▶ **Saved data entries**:
(** With nothing beside it a descent over real directories ends on the last. *)
Theorem openPathHandle_quiet links cwd path ws d w :
  well_formed (w_fs w) -> real (w_fs w) ws d -> absolute cwd path = Some (abs ws) ->
  exists nd w', openPathHandle b uid links cwd path w = (Ok (d, MkFileInfo d nd), w') /\ w_fs w !! d = Some nd.
Proof.
  intros Hw Hr Ha. pose proof (real_names _ _ _ Hr) as Hws. unfold openPathHandle. fold (absolute cwd path). rewrite Ha.
  unfold trustedPrefix. rewrite prefixes_all by done.
  change (default [] (head (abs [] :: prefixes ws 1 (length ws)))) with (abs []). cbn [tail].
  assert (removelast (prefixes ws 1 (length ws)) = prefixes ws 1 (pred (length ws))) as ->.
  { destruct (length ws) as [|m]; [done|apply removelast_prefixes]. }
  destruct (quiet_trusted ws d (pred (length ws)) 0 w) as (k & w1 & E & F1 & Hk); [done|done|lia|]. change (take 0 ws) with (@nil gostr) in E. rewrite E.
  rewrite nth_prefixes by lia.
  assert (exists e, real (w_fs w) (take k ws) e) as [e He].
  { destruct (ws !! k) as [n|] eqn:Hn; [destruct (real_prefix _ _ _ Hr _ _ Hn) as (e & ? & ? & ? & ? & ? & ? & ? & H & _); by exists e|].
    apply lookup_ge_None in Hn. rewrite take_ge by done. by exists d. }
  destruct (real_dir _ _ _ Hw He) as (p1 & es1 & a1 & Hde). destruct (real_dir _ _ _ Hw Hr) as (p & es & a & Hd).
  unfold OpenRoot. calm. rewrite F1. unfold kstat. rewrite (real_kwalk true _ _ e) by done. cbn [res_bind]. rewrite Hde.
  change (drop (S k) (abs [] :: prefixes ws 1 (length ws))) with (drop k (prefixes ws 1 (length ws))).
  assert (drop k (prefixes ws 1 (length ws)) = prefixes ws (S k) (length ws - k)) as ->.
  { unfold prefixes. rewrite <- fmap_drop. f_equal. rewrite drop_seq. f_equal. }
  assert (w_fs w0 = w_fs w) as F0 by congruence.
  destruct (quiet_descend links (abs ws) ws d (length ws - k) k w0 e) as (w2 & E2 & F2); try (rewrite F0); try done; [lia|].
  rewrite E2. unfold root_Stat. calm. unfold info_of at 1. rewrite F2, F0, Hd. unfold os_Stat. calm. unfold kstat.
  assert (w_fs w3 = w_fs w) as F5 by congruence. rewrite F5, (real_kwalk true _ _ d) by done. cbn [res_bind]. unfold info_of.
  rewrite Hd. unfold SameFile. cbn [fi_ino]. rewrite bool_decide_true by done. by eexists _, _.
Qed.
End Quiet.

(** ** Examples *)

Definition quiet : beside := MkBeside (fun _ s => s) (fun _ => None).
Definition begin (s : fsys) : world := MkWorld 0 s [] [].

Definition roots : dir_attr := MkDirAttr 0 493 NoAccess.
Definition mine : dir_attr := MkDirAttr 1000 493 Granted.
Definition dir_of (parent : positive) (a : dir_attr) (es : list (gostr * positive)) : node := NDir parent (list_to_map es) a.

(** [/home] is root's, [/home/u] the user's. *)
Definition demo_fs : fsys := list_to_map
  [(1, dir_of 1 roots [(lit "home", 2)]); (2, dir_of 1 roots [(lit "u", 3)]);
   (3, dir_of 2 mine [(lit "w", 4); (lit "dot", 5)]); (4, dir_of 3 mine []); (5, NLink (lit "/home"))]%positive.

Lemma forallb_entries {K A : Type} `{Countable K} (f : K * A -> bool) (m : gmap K A) k a :
  forallb f (map_to_list m) = true -> m !! k = Some a -> f (k, a) = true.
Proof. intros H1 H2. rewrite forallb_forall in H1. apply H1, list_elem_of_In. by apply elem_of_map_to_list. Qed.

(** What is checked of a file system in one pass over it. *)
Definition wf_check (s : fsys) : bool :=
  match s !! root_ino with Some (NDir p _ _) => bool_decide (p = root_ino) | _ => false end &&
  forallb (fun '(d, nd) =>
    match nd with
    | NDir _ es _ => forallb (fun '(_, i) => match s !! i with Some (NDir p _ _) => bool_decide (p = d) | Some _ => true | None => false end)
                       (map_to_list es)
    | _ => true
    end) (map_to_list s).

Lemma wf_check_ok s : wf_check s = true -> well_formed s.
Proof.
  unfold wf_check. intros [H1 H2]%andb_true_iff. split.
  - destruct (s !! root_ino) as [[p es a|t|k m c]|]; try done. apply bool_decide_eq_true in H1 as ->. by exists es, a.
  - intros d p es a n i Hd Hi. apply (forallb_entries _ _ _ _ H2) in Hd. apply (forallb_entries _ _ _ _ Hd) in Hi.
    destruct (s !! i) as [[]|]; try done. by apply bool_decide_eq_true in Hi.
Qed.

Definition no_admin_links (uid : Z) (s : fsys) : bool :=
  forallb (fun '(_, nd) =>
    match nd with
    | NDir _ es a => user_writes uid a || forallb (fun '(_, i) => match s !! i with Some (NLink _) => false | _ => true end) (map_to_list es)
    | _ => true
    end) (map_to_list s).

Lemma no_admin_links_ok uid s : no_admin_links uid s = true -> admin_plain uid s.
Proof.
  unfold no_admin_links. intros H d p es a n i t Hd Ha Hi Ht. apply (forallb_entries _ _ _ _ H) in Hd. cbn beta iota in Hd.
  rewrite Ha in Hd. apply (forallb_entries _ _ _ _ Hd) in Hi. cbn beta iota in Hi. by rewrite Ht in Hi.
Qed.

Lemma moves_refl uid s : well_formed s -> moves uid s s.
Proof. intros H. split; [done|]. intros i. destruct (s !! i) as [[]|]; eauto 10. Qed.

Lemma demo_wf : well_formed demo_fs.
Proof. apply wf_check_ok. vm_compute. reflexivity. Qed.

Lemma openPathHandle_reached_witness :
  exists ident w', openPathHandle quiet 1000 40 None (lit "/home/u//w") (begin demo_fs) = (Ok (4%positive, ident), w') /\
    fi_ino ident = 4%positive /\ exists p, absolute None (lit "/home/u//w") = Some p /\ reached 1000 w' p 4%positive.
Proof.
  destruct (openPathHandle quiet 1000 40 None (lit "/home/u//w") (begin demo_fs)) as [r w'] eqn:E.
  assert (exists ident, r = Ok (4%positive, ident)) as [ident ->].
  { apply (f_equal fst) in E. cbn [fst] in E. rewrite <- E. eexists. vm_compute. reflexivity. }
  exists ident, w'. split; [done|].
  apply (openPathHandle_reached 1000 quiet) in E; [done|intros n s Hs; by apply moves_refl|apply demo_wf| |done].
  apply no_admin_links_ok. vm_compute. reflexivity.
Defined.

▶ **Exercise brief**:
Collect every line with the string "Definition" from the records, and copy each.

▶ **Answer**:
Definition quiet : beside := MkBeside (fun _ s => s) (fun _ => None).
Definition begin (s : fsys) : world := MkWorld 0 s [] [].
Definition roots : dir_attr := MkDirAttr 0 493 NoAccess.
Definition mine : dir_attr := MkDirAttr 1000 493 Granted.
Definition dir_of (parent : positive) (a : dir_attr) (es : list (gostr * positive)) : node := NDir parent (list_to_map es) a.
Definition demo_fs : fsys := list_to_map
Definition wf_check (s : fsys) : bool :=
Definition no_admin_links (uid : Z) (s : fsys) : bool :=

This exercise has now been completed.